MafB enhances the phagocytic activity of RAW264.7 macrophages by promoting Fcgr3 expression

This study was designed to investigate whether MafB influences the phagocytic activity of macrophages by modulating the expression of the Fc receptors for IgG (FcγRs), Fcgr2b and Fcgr3. In macrophages, FcγRs are critical for the phagocytosis of opsonized pathogens. Of these receptors, Fcgr3 has been shown to play an important role in host defense. As a model to evaluate the mechanism by which MafB influences phagocytosis, we utilized a macrophage cell-line that constitutively expresses a MafB-specific short hairpin (sh)RNA (RAW264.7-MafB-shRNA). Specifically, the levels of Fc receptor mediated-phagocytosis and the levels of FcγRs surface expression were evaluated by flow cytometry analysis, while quantitative real-time PCR analysis was utilized to examine the mRNA expression levels of FcγRs.
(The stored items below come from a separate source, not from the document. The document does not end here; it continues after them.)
(* ===== verification/TreeConnect.v ===== *)
(** Tree connects (crates/smb-msg/src/tree_connect.rs): the request, with the extension that carries
    a remoted identity, and the response.

    A request is made with no contexts; one that is read has those of its extension. *)
From S2P Require Import Prelude Effects Bytes Header Compression Crypto Dialects Stream Codec Security Negotiate Fsctl.
Local Open Scope Z_scope.

(** ** The remoted identity *)

Record SidAttrData := mkSidAttr { sa_sid_data : SID; sa_attr : Z }.
Record LuidAttrData := mkLuidAttr { la_luid : Z; la_attr : Z }.

Record RemotedIdentityTreeConnect := mkRemoted {
  ri_ticket_size : Z;
  ri_user : SidAttrData;
  ri_user_name : list Z;
  ri_domain : list Z;
  ri_groups : list SidAttrData;
  ri_restricted_groups : list SidAttrData;
  ri_privileges : list LuidAttrData;
  ri_primary_group : list SidAttrData;
  ri_owner : SID;
  ri_default_dacl : ACL;
  ri_device_groups : list SidAttrData;
  ri_user_claims : ClaimSecurityAttributeRelativeV1;
  ri_device_claims : ClaimSecurityAttributeRelativeV1
}.

Definition write_sid_attr (s : SidAttrData) : bin unit := _ ← write_sid (sa_sid_data s); put 4 (sa_attr s).
Definition read_sid_attr : bin SidAttrData := sid ← read_sid; attr ← get 4; mret (mkSidAttr sid attr).
Definition write_luid_attr (l : LuidAttrData) : bin unit := _ ← put 8 (la_luid l); put 4 (la_attr l).
Definition read_luid_attr : bin LuidAttrData := luid ← get 8; attr ← get 4; mret (mkLuidAttr luid attr).

(** [ArrayData]: a count and its items. *)
Definition write_array {A} (w : A -> bin unit) (l : list A) : bin unit := _ ← put_count 2 l; write_list w l.
Definition read_array {A} (r : bin A) : bin (list A) := lcount ← get 2; read_count (Z.to_nat lcount) r.

(** [BlobData]: the marker of the size is written as zero and not filled in; a reader takes that many bytes. *)
Definition write_blob {A} (w : A -> bin unit) (a : A) : bin unit := _ ← put_marker 2; w a.
Definition read_blob {A} (r : bin A) : bin A := size ← get_marker 2; take_seek (Z.to_nat size.2) r.

(** The ticket type is a marker as well, so that it is written as zero. *)
Definition write_remoted (r : RemotedIdentityTreeConnect) : bin unit :=
  ticket_type ← put_marker 2;
  _ ← put 2 (ri_ticket_size r);
  user_offset ← put_marker 2;
  user_name_offset ← put_marker 2;
  domain_offset ← put_marker 2;
  groups_offset ← put_marker 2;
  restricted_groups_offset ← put_marker 2;
  privileges_offset ← put_marker 2;
  primary_group_offset ← put_marker 2;
  owner_offset ← put_marker 2;
  default_dacl_offset ← put_marker 2;
  device_groups_offset ← put_marker 2;
  user_claims_offset ← put_marker 2;
  device_claims_offset ← put_marker 2;
  _ ← write_roff_b (write_sid_attr (ri_user r)) user_offset ticket_type;
  _ ← write_roff_b (write_null 2 (ri_user_name r)) user_name_offset ticket_type;
  _ ← write_roff_b (write_null 2 (ri_domain r)) domain_offset ticket_type;
  _ ← write_roff_b (write_array write_sid_attr (ri_groups r)) groups_offset ticket_type;
  _ ← write_roff_b (write_array write_sid_attr (ri_restricted_groups r)) restricted_groups_offset ticket_type;
  _ ← write_roff_b (write_array (write_blob write_luid_attr) (ri_privileges r)) privileges_offset ticket_type;
  _ ← write_roff_b (write_array write_sid_attr (ri_primary_group r)) primary_group_offset ticket_type;
  _ ← write_roff_b (write_blob write_sid (ri_owner r)) owner_offset ticket_type;
  _ ← write_roff_b (write_blob write_acl (ri_default_dacl r)) default_dacl_offset ticket_type;
  _ ← write_roff_b (write_array write_sid_attr (ri_device_groups r)) device_groups_offset ticket_type;
  _ ← write_roff_b (write_blob write_claim (ri_user_claims r)) user_claims_offset ticket_type;
  write_roff_b (write_blob write_claim (ri_device_claims r)) device_claims_offset ticket_type.

(** A value at an offset from the ticket's start. *)
Definition read_at_offset {A} (ticket_type : PosMarker) (offset : Z) (r : bin A) : bin A :=
  _ ← seek_from ticket_type offset; r.

Definition read_remoted : bin RemotedIdentityTreeConnect :=
  ticket_type ← get_marker 2;
  _ ← bin_assert (bool_decide (ticket_type.2 = 1));
  ticket_size ← get 2;
  user_offset ← get_marker 2;
  user_name_offset ← get_marker 2;
  domain_offset ← get_marker 2;
  groups_offset ← get_marker 2;
  restricted_groups_offset ← get_marker 2;
  privileges_offset ← get_marker 2;
  primary_group_offset ← get_marker 2;
  owner_offset ← get_marker 2;
  default_dacl_offset ← get_marker 2;
  device_groups_offset ← get_marker 2;
  user_claims_offset ← get_marker 2;
  device_claims_offset ← get_marker 2;
  user ← read_at_offset ticket_type.1 user_offset.2 read_sid_attr;
  user_name ← read_at_offset ticket_type.1 user_name_offset.2 (read_null 2);
  domain ← read_at_offset ticket_type.1 domain_offset.2 (read_null 2);
  groups ← read_at_offset ticket_type.1 groups_offset.2 (read_array read_sid_attr);
  restricted_groups ← read_at_offset ticket_type.1 restricted_groups_offset.2 (read_array read_sid_attr);
  privileges ← read_at_offset ticket_type.1 privileges_offset.2 (read_array (read_blob read_luid_attr));
  primary_group ← read_at_offset ticket_type.1 primary_group_offset.2 (read_array read_sid_attr);
  owner ← read_at_offset ticket_type.1 owner_offset.2 (read_blob read_sid);
  default_dacl ← read_at_offset ticket_type.1 default_dacl_offset.2 (read_blob read_acl);
  device_groups ← read_at_offset ticket_type.1 device_groups_offset.2 (read_array read_sid_attr);
  user_claims ← read_at_offset ticket_type.1 user_claims_offset.2 (read_blob read_claim);
  device_claims ← read_at_offset ticket_type.1 device_claims_offset.2 (read_blob read_claim);
  mret (mkRemoted ticket_size user user_name domain groups restricted_groups privileges primary_group owner default_dacl
    device_groups user_claims device_claims).

Record TreeConnectContext := mkTreeContext { tc_data_length : Z; tc_data : RemotedIdentityTreeConnect }.

Definition write_tree_context (c : TreeConnectContext) : bin unit :=
  _ ← put 2 1; _ ← put 2 (tc_data_length c); _ ← put 4 0; write_remoted (tc_data c).
Definition read_tree_context : bin TreeConnectContext :=
  _ ← get_const 2 1; data_length ← get 2; _ ← get 4; data ← read_remoted; mret (mkTreeContext data_length data).

(** ** Messages *)

Record TreeConnectRequest := mkTreeConnectRequest {
  tq_flags : Z;
  tq_buffer : list Z;
  tq_tree_connect_contexts : list TreeConnectContext
}.

(** [TreeConnectRequest::new] *)
Definition tree_connect_new (name : list Z) : TreeConnectRequest := mkTreeConnectRequest 0 name [].

Definition extension_present (flags : Z) : bool := Z.testbit flags 2.

(** The extension is written when there are contexts, whatever the flags say. *)
Definition write_tree_connect_request (r : TreeConnectRequest) : bin unit :=
  _ ← put 2 9;
  _ ← put 2 (tq_flags r);
  path_offset ← put_marker 2;
  _ ← put_wide_size 2 (tq_buffer r);
  match tq_tree_connect_contexts r with
  | [] => write_aoff (write_sized_wide (tq_buffer r)) path_offset
  | contexts =>
      tree_connect_context_offset ← put_marker 4;
      _ ← (if bool_decide (zlen contexts <= u16_max) then put 2 (zlen contexts) else e_panic);
      _ ← put 10 0;
      _ ← write_aoff (write_sized_wide (tq_buffer r)) path_offset;
      write_aoff (write_list write_tree_context contexts) tree_connect_context_offset
  end.

(** [seek_relative(true)]: from where the marker is, unless its value is zero. *)
Definition seek_relative (m : PosMarker * Z) : bin unit := if 0 <? m.2 then seek_from m.1 m.2 else mret tt.

Definition read_tree_connect_request : bin TreeConnectRequest :=
  _ ← get_const 2 9;
  flags ← get 2;
  _ ← get 2;
  path_length ← get 2;
  if extension_present flags then
    tree_connect_context_offset ← get_marker 4;
    count ← get 2;
    _ ← get 10;
    buffer ← read_sized_wide path_length;
    _ ← seek_relative tree_connect_context_offset;
    contexts ← read_count (Z.to_nat count) read_tree_context;
    mret (mkTreeConnectRequest flags buffer contexts)
  else
    buffer ← read_sized_wide path_length;
    mret (mkTreeConnectRequest flags buffer []).

Inductive ShareType := ST_Disk | ST_Pipe | ST_Print.
#[export] Instance ShareType_repr : Repr ShareType :=
  {| repr_code t := match t with ST_Disk => 1 | ST_Pipe => 2 | ST_Print => 3 end; repr_all := [ST_Disk; ST_Pipe; ST_Print] |}.

Record TreeConnectResponse := mkTreeConnectResponse {
  ts_share_type : ShareType;
  ts_share_flags : Z;
  ts_capabilities : Z;
  ts_maximal_access : Z
}.

Definition write_tree_connect_response (r : TreeConnectResponse) : bin unit :=
  _ ← put 2 16;
  _ ← put_repr 1 (ts_share_type r);
  _ ← put 1 0;
  _ ← put 4 (ts_share_flags r);
  _ ← put 4 (ts_capabilities r);
  put 4 (ts_maximal_access r).

Definition read_tree_connect_response : bin TreeConnectResponse :=
  _ ← get_const 2 16;
  share_type ← get_repr 1;
  _ ← get 1;
  share_flags ← get 4;
  capabilities ← get 4;
  maximal_access ← get 4;
  mret (mkTreeConnectResponse share_type share_flags capabilities maximal_access).

(** ** Round trip *)

#[export] Instance ShareType_laws : ReprLaws ShareType. Proof. by intros []. Qed.

(** A request without an extension. *)
Definition tree_connect_request_fits (r : TreeConnectRequest) : Prop :=
  in_range u16_max (tq_flags r) /\ name_fits u16_max (tq_buffer r) /\
  (extension_present (tq_flags r) = false -> tq_tree_connect_contexts r = []).
Definition tree_connect_request_ok (r : TreeConnectRequest) : Prop :=
  in_range u16_max (tq_flags r) /\ extension_present (tq_flags r) = false /\ name_ok u16_max (tq_buffer r) /\
  tq_tree_connect_contexts r = [].

Lemma tree_connect_request_law n r :
  body_start n -> tree_connect_request_ok r ->
  exists x, writes n (write_tree_connect_request r) x /\ reads n read_tree_connect_request x r.
Proof.
  intros [_ Hn] (H1 & H2 & (H3 & H4 & H5) & H6). destruct r as [flags s cs].
  cbn [tq_flags tq_buffer tq_tree_connect_contexts] in *. subst cs.
  destruct (wide_law (n + 8) s (units_fit s H3) H4) as (y & Hw & Hr & Hy).
  pose proof (writes_wide_size (n + 6) 2 s ltac:(cbn; ints)) as Hc. pose proof (wide_size_nonneg s) as Hs.
  exists (concat [le_bytes 2 9; le_bytes 2 flags; le_bytes 2 (Z.of_nat (n + 8)); le_bytes 2 (wide_size s); y]). split.
  - unfold write_tree_connect_request. cbn [tq_flags tq_buffer tq_tree_connect_contexts]. emit.
  - unfold read_tree_connect_request. do 4 take_step. rewrite H2. take_step. apply reads_ret.
Qed.

Lemma tree_connect_response_law n r :
  in_range u32_max (ts_share_flags r) -> in_range u32_max (ts_capabilities r) -> in_range u32_max (ts_maximal_access r) ->
  exists x, writes n (write_tree_connect_response r) x /\ reads n read_tree_connect_response x r.
Proof.
  intros H1 H2 H3. destruct r as [t f c a]. cbn [ts_share_flags ts_capabilities ts_maximal_access] in *.
  exists (concat [le_bytes 2 16; le_bytes 1 (repr_code t); le_bytes 1 0; le_bytes 4 f; le_bytes 4 c; le_bytes 4 a]). split.
  - unfold write_tree_connect_response. cbn [ts_share_type ts_share_flags ts_capabilities ts_maximal_access]. emit.
  - unfold read_tree_connect_response. take_step. eapply reads_segs; [apply reads_repr; by destruct t|]. cbv beta. do 4 take_step.
    apply reads_ret.
Qed.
Compared to the control cell population, RAW264.7-MafB-shRNA cells exhibited significant reductions in Fcgr3 expression and Fc receptor-mediated phagocytosis, but no difference in Fcgr2b expression. Likewise, there was markedly decreased surface expression of Fcgr3 antigen, but not Fcgr2b antigen, in RAW264.7-MafB-shRNA, compared to the control cells. Meanwhile, the observed reduction in the phagocytic activity of the MafB-shRNA-expressing cells was attenuated by ectopic expression of Fcgr3. Together, the results presented here indicate that MafB influences the phagocytic activity of macrophages by promoting Fcgr3, but not Fcgr2b, expression.